The plan envisages Britain leaving the EU's single market but staying in a free trade area through a customs deal and common rulebook with the EU.
It has drawn criticism from all sides in Britain for leaving the country half in, half out of the bloc.
Opposition Labour leader Jeremy Corbyn told Prime Minister Theresa May on Wednesday her plan was "dead, already ripped apart by her own MPs".
Eurosceptic Conservative MP Bill Cash, like Kinnock a member of the committee which grilled Raab on Wednesday, said it should be "put out of its misery".
Some Brexit supporters are now pushing for a Canada-style free trade agreement with the EU after Brexit, which Barnier has previously raised as an alternative.

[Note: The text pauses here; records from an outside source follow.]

(** C8, amended: every invocation of [testAll] that completes appends the
    [js] marker token once more to the class attribute, whether or not it
    is already there, and removes nothing: the number of [js] tokens grows
    by one with each completed invocation, by two with two. *)
Theorem testAll_marker_each_time e1 e2 this1 this2 st st1 st2 v1 v2 :
  Feature.testAll e1 this1 st = (Ok v1, st1) ->
  Feature.testAll e2 this2 st1 = (Ok v2, st2) ->
  count_token "js" (className st1) = S (count_token "js" (className st))
  /\ count_token "js" (className st2) = S (S (count_token "js" (className st)))
  /\ exists r, className st2 = className st +:+ r.
Proof.
  intros H1 H2.
  rewrite testAll_closed, testAll_loop_exact in H1, H2.
  destruct (existsb _ (Feature.for_in_keys this1)); [discriminate|].
  destruct (existsb _ (Feature.for_in_keys this2)); [discriminate|].
  injection H1 as _ <-. injection H2 as _ <-. cbn [className set_className].
  change (Str.toLowerCase " js") with " js".
  rewrite !count_js_append. split; [reflexivity|]. split; [reflexivity|].
  exists (" js" +:+ " js"). now rewrite append_assoc.
Qed.

Lemma testAll_marker_each_time_witness :
  let st0 := init bare_env "html js" in
  let st1 := snd (Feature.testAll bare_env Feature.ThisUndefined st0) in
  let st2 := snd (Feature.testAll canvas_svg_env (Feature.ThisObject []) st1) in
  Feature.testAll bare_env Feature.ThisUndefined st0 = (Ok VUndef, st1)
  /\ Feature.testAll canvas_svg_env (Feature.ThisObject []) st1 = (Ok VUndef, st2)
  /\ count_token "js" (className st0) = 1
  /\ count_token "js" (className st2) = 3.
Proof.
  intros st0 st1 st2.
  assert (H1 : Feature.testAll bare_env Feature.ThisUndefined st0 = (Ok VUndef, st1))
    by reflexivity.
  assert (H2 : Feature.testAll canvas_svg_env (Feature.ThisObject []) st1
               = (Ok VUndef, st2)) by reflexivity.
  split; [exact H1|]. split; [exact H2|]. split; [vm_compute; reflexivity|].
  exact (proj1 (proj2 (testAll_marker_each_time bare_env canvas_svg_env
           Feature.ThisUndefined (Feature.ThisObject []) st0 st1 st2
           VUndef VUndef H1 H2))).
Defined.

(** * Exceptions *)

Section Unguarded.
Variable e : env.

Lemma historyAPI_total :
  falsy_or_object (prop e window "history") -> total (Feature.historyAPI e).
Proof.
  intros Hh st.
  unfold Feature.historyAPI, js_and, mbind, M_bind. cbn [js_get mret M_ret].
  destruct (prop e window "history") as [| |b|z|s|r] eqn:Hp; simpl in *;
    try (rewrite Hh); eauto.
Qed.

Lemma canvas_total :
  (truthy (prop e (Util.create e "dummy") "getContext") = true ->
   exists v, getContext_outcome e "2d" = Ok v) ->
  total (Feature.canvas e).
Proof.
  intros Hc st.
  unfold Feature.canvas, js_bool, js_and, mbind, M_bind.
  cbn [js_get mret M_ret].
  destruct (truthy (prop e (Util.create e "dummy") "getContext")) eqn:Hg.
  - destruct (Hc eq_refl) as [v Hv]. rewrite getContext_call, Hv. eauto.
  - eauto.
Qed.

Lemma svg_total :
  (truthy (prop e document "createElementNS") = true ->
   exists f r, prop e document "createElementNS" = VObj f
     /\ callable e f = true
     /\ invoke e f (VObj document)
          [VStr "http://www.w3.org/2000/svg"; VStr "svg"] = Ok (VObj r)) ->
  total (Feature.svg e).
Proof.
  intros Hs st.
  unfold Feature.svg, js_bool, js_and, js_call_method, mbind, M_bind.
  cbn [js_get mret M_ret truthy].
  destruct (truthy (prop e document "createElementNS")) eqn:Hg; [|eauto].
  destruct (Hs eq_refl) as (f & r & Hf & Hcall & Hinv).
  rewrite Hf. unfold js_call, lift. rewrite Hcall, Hinv. simpl. eauto.
Qed.

Lemma cors_total :
  (has e window "XMLHttpRequest" = true ->
   exists f o, prop e window "XMLHttpRequest" = VObj f
     /\ construct e f [] = Ok o) ->
  total (Feature.cors e).
Proof.
  intros Hx st.
  unfold Feature.cors, js_and, mbind, M_bind.
  cbn [js_in js_get mret M_ret truthy].
  destruct (has e window "XMLHttpRequest") eqn:Hh; [|eauto].
  destruct (Hx eq_refl) as (f & o & Hf & Hc).
  rewrite Hf. simpl. rewrite Hc. simpl. eauto.
Qed.

Lemma touch_total :
  falsy_or_callable e (prop e window "DocumentTouch") -> total (Feature.touch e).
Proof.
  intros Hd.
  unfold Feature.touch.
  apply total_js_bool, total_js_or; [apply total_js_or|].
  - apply total_js_in_obj.
  - apply total_js_and; [|apply total_js_get_obj].
    intros st. unfold js_and, mbind, M_bind. cbn [js_get mret M_ret].
    destruct (truthy (prop e window "navigator")) eqn:Hn; [|eauto].
    apply (total_js_get_truthy e _ "msPointerEnabled" Hn).
  - intros st. unfold js_and, mbind, M_bind. cbn [js_get mret M_ret].
    destruct (prop e window "DocumentTouch") as [| |b|z|s|r] eqn:Hp;
      simpl in *; try (rewrite Hd); eauto.
Qed.

(** The loop of [pfx] cannot throw when the style object can be indexed
    and every visited value can be turned into a property name. *)
Lemma scan_trace_returns f items :
  Forall (fun item => exists k, to_string_outcome e item = Ok k) items ->
  exists o, snd (scan_trace e (Some f) items) = Ok o.
Proof.
  induction 1 as [|item rest [k Hk] _ IH]; cbn; [eauto|].
  rewrite Hk. destruct (recognised f k); cbn; eauto.
Qed.

Lemma for_in_items_convertible ps :
  keys_convertible e ->
  Forall (fun item => exists k, to_string_outcome e item = Ok k)
         (Util.for_in_items e ps).
Proof.
  intros Hk. unfold Util.for_in_items. apply Forall_app. split.
  - induction ps as [|c ps IH]; cbn; constructor; [now exists c | exact IH].
  - unfold keys_convertible in Hk.
    induction Hk as [|kv l Hkv _ IH]; cbn; constructor; assumption.
Qed.

Lemma pfx_total p st :
  style st <> None -> keys_convertible e ->
  exists r, fst (Util.pfx e p st) = Ok r.
Proof.
  intros Hs Hk.
  destruct (decide (default (prop e ObjectPrototype p) (memory st !! p) = VUndef))
    as [Hu|Hd].
  - rewrite (pfx_miss e p st Hu). cbn [fst].
    destruct (style st) as [f|]; [|now destruct Hs].
    destruct (scan_trace_returns f _ (for_in_items_convertible (Util.props p) Hk))
      as [o ->].
    destruct o; cbn; eauto.
  - rewrite (pfx_hit e p st _ eq_refl Hd). eauto.
Qed.

Lemma gated_pfx_completes p st (gate : bool) :
  style st <> None -> keys_convertible e ->
  exists v st',
    (if gate then (Ok (VBool false), st)
     else match Util.pfx e p st with
          | (Ok r, st') => (Ok (VBool (strict_neq r VNull)), st')
          | (Throw x, st') => (Throw x, st')
          end) = (Ok v, st').
Proof.
  intros Hs Hk. destruct gate; [eauto|].
  destruct (pfx_total p st Hs Hk) as [r Hr].
  destruct (Util.pfx e p st) as [[r'|x] st']; [eauto | discriminate].
Qed.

However, Raab said the EU offer would involve accepting a back-up plan to avoid a hard border in Ireland, which risked splitting Northern Ireland from the rest of the United Kingdom.
He said that the government's plan was "by far the most plausible and credible" one.
Britain and the EU aim to agree a deal by a summit next month, but acknowledge the timetable may slip until November.
The divisions in parliament have raised fears however there will be no deal at all agreed before Brexit on 29 March.
French Europe Minister Nathalie Loiseau insisted the EU would not change its rules to accommodate Britain after Brexit. "We will not redefine our basic principles because the UK doesn't want to belong to the European Union any more," she told the London Evening Standard newspaper. "We have described our priorities and they are not subject to negotiation." While a future trade deal must be "a special one", it "cannot divide the single market", she added.
Citing the discord in the British parliament, she said there was an "obvious question mark" over whether the British parliament would be ready to ratify May's proposals.
"We want a good deal — but not at the detriment of the EU27," she added.